**Task data:**
(* ===== verification/Dll.v ===== *)
(** * Doubly linked lists of structures

    Structures at addresses, each with the addresses of its neighbours: the list
    of processes of [ProcMgr] and the list of memory areas of [SharedMem].  The
    two projections of the structure are arguments. *)
From S2P Require Import Prelude.

Section dll.
Context {A : Type} {next prev : A -> Z}.
Implicit Types (ps : gmap Z A) (p : A) (L : list Z).

(** [L] are the addresses of the structures from [a] on; the first has [v] as
    its predecessor and the last [z] as its successor. *)
Fixpoint linked ps (v a : Z) L (z : Z) : Prop :=
  match L with
  | [] => a = z
  | b :: L => a = b /\ b <> 0 /\
      exists p, ps !! b = Some p /\ prev p = v /\ linked ps b (next p) L z
  end.

Definition links ps (b : Z) : option (Z * Z) :=
  (fun p => (next p, prev p)) <$> ps !! b.

Lemma linked_same ps ps' L : forall v a z,
  (forall b, b ∈ L -> links ps' b = links ps b) -> linked ps v a L z -> linked ps' v a L z.
Proof.
  induction L as [|b L IH]; intros v a z H; [done|]. intros (-> & Hb & p & Ep & Ev & Hl).
  split; [done|split; [done|]]. pose proof (H b ltac:(by left)) as E. unfold links in E.
  rewrite Ep in E. destruct (ps' !! b) as [p'|]; [|done]. injection E as En Ev'.
  exists p'. rewrite En, Ev'. split_and!; [done|done|]. apply IH; [|done].
  intros x Hx. apply H. by right.
Qed.

Lemma links_insert ps b p x : links (<[b := p]> ps) x =
  if decide (b = x) then Some (next p, prev p) else links ps x.
Proof. unfold links. rewrite lookup_insert. by case_decide. Qed.

Lemma last_shift L : forall b v, List.last (b :: L) v = List.last L b.
Proof.
  induction L as [|c L IH]; [done|]. intros b v. change (List.last (c :: L) v = List.last (c :: L) b).
  by rewrite !IH.
Qed.

Lemma linked_app ps L1 : forall L2 v a z, linked ps v a (L1 ++ L2) z <->
  exists m, linked ps v a L1 m /\ linked ps (List.last L1 v) m L2 z.
Proof.
  induction L1 as [|b L1 IH]; intros L2 v a z; cbn [app linked].
  - split; [intros H; by exists a|by intros (m & -> & H)].
  - split.
    + intros (-> & Hb & p & Ep & Ev & (m & H1 & H2)%IH). exists m. rewrite last_shift. eauto 8.
    + intros (m & (-> & Hb & p & Ep & Ev & H1) & H2). split_and!; [done|done|].
      rewrite last_shift in H2. exists p. split_and!; [done|done|]. apply IH. by exists m.
Qed.

(** The successor of the last structure, and the predecessor of the first,
    are changed. *)
Lemma linked_new_next ps v a L l z w p p' : l ∉ L -> ps !! l = Some p ->
  next p' = w -> prev p' = prev p ->
  linked ps v a (L ++ [l]) z -> linked (<[l := p']> ps) v a (L ++ [l]) w.
Proof.
  intros Hl Ep Hw Hp (m & H1 & (-> & Hne & q & Eq & Ev & Hz))%linked_app. apply linked_app.
  exists l. split.
  - eapply linked_same; [|exact H1]. intros b Hb. rewrite links_insert, decide_False; [done|].
    by intros ->.
  - split; [done|split; [done|]]. exists p'. rewrite lookup_insert_eq, Hp.
    replace q with p in * by congruence. done.
Qed.

Lemma linked_new_prev ps v a b L z w p p' : b ∉ L -> ps !! b = Some p ->
  prev p' = w -> next p' = next p ->
  linked ps v a (b :: L) z -> linked (<[b := p']> ps) w a (b :: L) z.
Proof.
  intros Hb Ep Hw Hn (-> & Hne & q & Eq & Ev & H). split; [done|split; [done|]].
  exists p'. rewrite lookup_insert_eq, Hn. replace q with p in * by congruence.
  split_and!; [done|done|]. eapply linked_same; [|exact H]. intros x Hx.
  rewrite links_insert, decide_False; [done|]. by intros ->.
Qed.

Lemma linked_dom ps L : forall v a z, linked ps v a L z ->
  forall b, b ∈ L -> b <> 0 /\ is_Some (ps !! b).
Proof.
  induction L as [|x L IH]; intros v a z H b Hb; [by apply elem_of_nil in Hb|].
  destruct H as (-> & Hx & p & Ep & _ & H). apply elem_of_cons in Hb as [->|Hb]; eauto.
Qed.

Lemma linked_size ps L v a z : NoDup L -> linked ps v a L z -> (length L <= size ps)%nat.
Proof.
  intros Hnd H. assert (E : list_to_set L ⊆ dom ps).
  { intros x Hx%elem_of_list_to_set. apply elem_of_dom. by eapply linked_dom. }
  apply subseteq_size in E. by rewrite size_dom, size_list_to_set in E.
Qed.

Lemma linked_head ps v a L z : linked ps v a L z -> a = 0 -> z = 0 \/ L = [] -> L = [].
Proof. destruct L as [|b L]; [done|]. by intros (-> & ? & _). Qed.
End dll.
Arguments linked {A} next prev ps v a L z.
Arguments links {A} next prev ps b.

(** ** Taking a structure out of the list *)

(** The fields that are not links, and the two assignments. *)
Class Links {A : Type} (next prev : A -> Z) := {
  with_next : A -> Z -> A;
  with_prev : A -> Z -> A;
  next_with_next : forall p n, next (with_next p n) = n;
  prev_with_next : forall p n, prev (with_next p n) = prev p;
  next_with_prev : forall p n, next (with_prev p n) = next p;
  prev_with_prev : forall p n, prev (with_prev p n) = n
}.

Section unlink.
Context {A : Type} {next prev : A -> Z} `{!Links next prev}.

Lemma linked_set_next ps v a L l z w p : l ∉ L -> ps !! l = Some p ->
  linked next prev ps v a (L ++ [l]) z ->
  linked next prev (<[l := with_next p w]> ps) v a (L ++ [l]) w.
Proof. intros Hl Ep. by eapply linked_new_next; eauto using next_with_next, prev_with_next. Qed.

Lemma linked_set_prev ps v a b L z w p : b ∉ L -> ps !! b = Some p ->
  linked next prev ps v a (b :: L) z ->
  linked next prev (<[b := with_prev p w]> ps) w a (b :: L) z.
Proof. intros Hb Ep. by eapply linked_new_prev; eauto using prev_with_prev, next_with_prev. Qed.

(** The neighbours of [a], which is not the first, are linked to each other. *)
Lemma linked_unlink ps r L1 l a L2 p :
  linked next prev ps 0 r ((L1 ++ [l]) ++ a :: L2) 0 -> NoDup ((L1 ++ [l]) ++ a :: L2) ->
  ps !! a = Some p ->
  prev p = l /\ l <> 0 /\ l <> a /\ exists pl, ps !! l = Some pl /\
  let ps1 := <[l := with_next pl (next p)]> ps in
  match L2 with
  | [] => next p = 0 /\ linked next prev ps1 0 r (L1 ++ [l]) 0
  | m :: _ => next p = m /\ m <> 0 /\ m <> a /\ exists pm, ps1 !! m = Some pm /\
      linked next prev (<[m := with_prev pm l]> ps1) 0 r ((L1 ++ [l]) ++ L2) 0
  end.
Proof.
  intros H Hnd Ep. apply linked_app in H as (m & H1 & (-> & Ha & p' & Ep' & Ev & H2)).
  replace p' with p in * by congruence. clear p' Ep'. rewrite List.last_last in Ev.
  apply NoDup_app in Hnd as (Hnd1 & Hd12 & [Ha2 Hnd2]%NoDup_cons).
  assert (Hl : l ∈ L1 ++ [l]) by mem_solve.
  destruct (linked_dom _ _ _ _ _ H1 l Hl) as [Hl0 [pl El]].
  assert (Hl1 : l ∉ L1).
  { intros Hin. apply NoDup_app in Hnd1 as (_ & Hd & _). apply (Hd l Hin). by left. }
  split_and!; [done|done|intros ->; apply (Hd12 a Hl); by left|]. exists pl. split; [done|].
  intros ps1. assert (K1 : linked next prev ps1 0 r (L1 ++ [l]) (next p)) by (by eapply linked_set_next).
  assert (K2 : linked next prev ps1 a (next p) L2 0).
  { eapply linked_same; [|exact H2]. intros b Hb. unfold ps1. rewrite links_insert, decide_False; [done|].
    intros ->. apply (Hd12 b Hl). by right. }
  destruct L2 as [|m L2]; [cbn in K2; by rewrite K2 in *|].
  pose proof K2 as (Em & Hm & pm & Epm & _). rewrite Em in *.
  split_and!; [done|done|intros ->; apply Ha2; by left|]. exists pm. split; [done|].
  apply linked_app. exists m. rewrite List.last_last. split.
  - eapply linked_same; [|exact K1]. intros b Hb. rewrite links_insert, decide_False; [done|].
    intros ->. apply (Hd12 b Hb). right. by left.
  - apply NoDup_cons in Hnd2 as [Hm2 _]. by eapply linked_set_prev.
Qed.

(** A structure that is not in the list may be released. *)
Lemma linked_delete ps v a L z b : b ∉ L -> linked next prev ps v a L z ->
  linked next prev (delete b ps) v a L z.
Proof.
  intros Hb. apply linked_same. intros x Hx. unfold links. rewrite lookup_delete_ne; [done|].
  by intros ->.
Qed.

(** A new structure before the first. *)
Lemma linked_cons ps a L c p : linked next prev ps 0 a L 0 -> c ∉ L -> NoDup L -> c <> 0 ->
  next p = a -> prev p = 0 ->
  match L with
  | [] => a = 0 /\ linked next prev (<[c := p]> ps) 0 c [c] 0
  | b :: _ => a = b /\ b <> 0 /\ exists q, (<[c := p]> ps) !! b = Some q /\
      linked next prev (<[b := with_prev q c]> (<[c := p]> ps)) 0 c (c :: L) 0
  end.
Proof.
  intros H Hc Hnd Hc0 Hn Hp.
  assert (K : linked next prev (<[c := p]> ps) 0 a L 0).
  { eapply linked_same; [|exact H]. intros x Hx. rewrite links_insert, decide_False; [done|].
    by intros ->. }
  destruct L as [|b L].
  - cbn in H. split; [done|]. split; [done|]. split; [done|]. exists p.
    rewrite lookup_insert_eq. split_and!; [done|done|]. cbn. congruence.
  - pose proof K as (-> & Hb & q & Eq & _). split; [done|]. split; [done|]. exists q.
    split; [done|]. apply NoDup_cons in Hnd as [HbL _].
    assert (Hbc : b <> c) by (intros ->; apply Hc; by left).
    split; [done|]. split; [done|]. exists p. rewrite lookup_insert_ne, lookup_insert_eq by done.
    split_and!; [done|done|]. rewrite Hn. by eapply linked_set_prev.
Qed.
End unlink.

**Your goal:** Set down exactly the lines above that run from the start of the listing to the line with "split; [done|split; [done|]]. pose". Leave out every later line.

**Result of the exercise:**
(* ===== verification/Dll.v ===== *)
(** * Doubly linked lists of structures

    Structures at addresses, each with the addresses of its neighbours: the list
    of processes of [ProcMgr] and the list of memory areas of [SharedMem].  The
    two projections of the structure are arguments. *)
From S2P Require Import Prelude.

Section dll.
Context {A : Type} {next prev : A -> Z}.
Implicit Types (ps : gmap Z A) (p : A) (L : list Z).

(** [L] are the addresses of the structures from [a] on; the first has [v] as
    its predecessor and the last [z] as its successor. *)
Fixpoint linked ps (v a : Z) L (z : Z) : Prop :=
  match L with
  | [] => a = z
  | b :: L => a = b /\ b <> 0 /\
      exists p, ps !! b = Some p /\ prev p = v /\ linked ps b (next p) L z
  end.

Definition links ps (b : Z) : option (Z * Z) :=
  (fun p => (next p, prev p)) <$> ps !! b.

Lemma linked_same ps ps' L : forall v a z,
  (forall b, b ∈ L -> links ps' b = links ps b) -> linked ps v a L z -> linked ps' v a L z.
Proof.
  induction L as [|b L IH]; intros v a z H; [done|]. intros (-> & Hb & p & Ep & Ev & Hl).
  split; [done|split; [done|]]. pose proof (H b ltac:(by left)) as E. unfold links in E.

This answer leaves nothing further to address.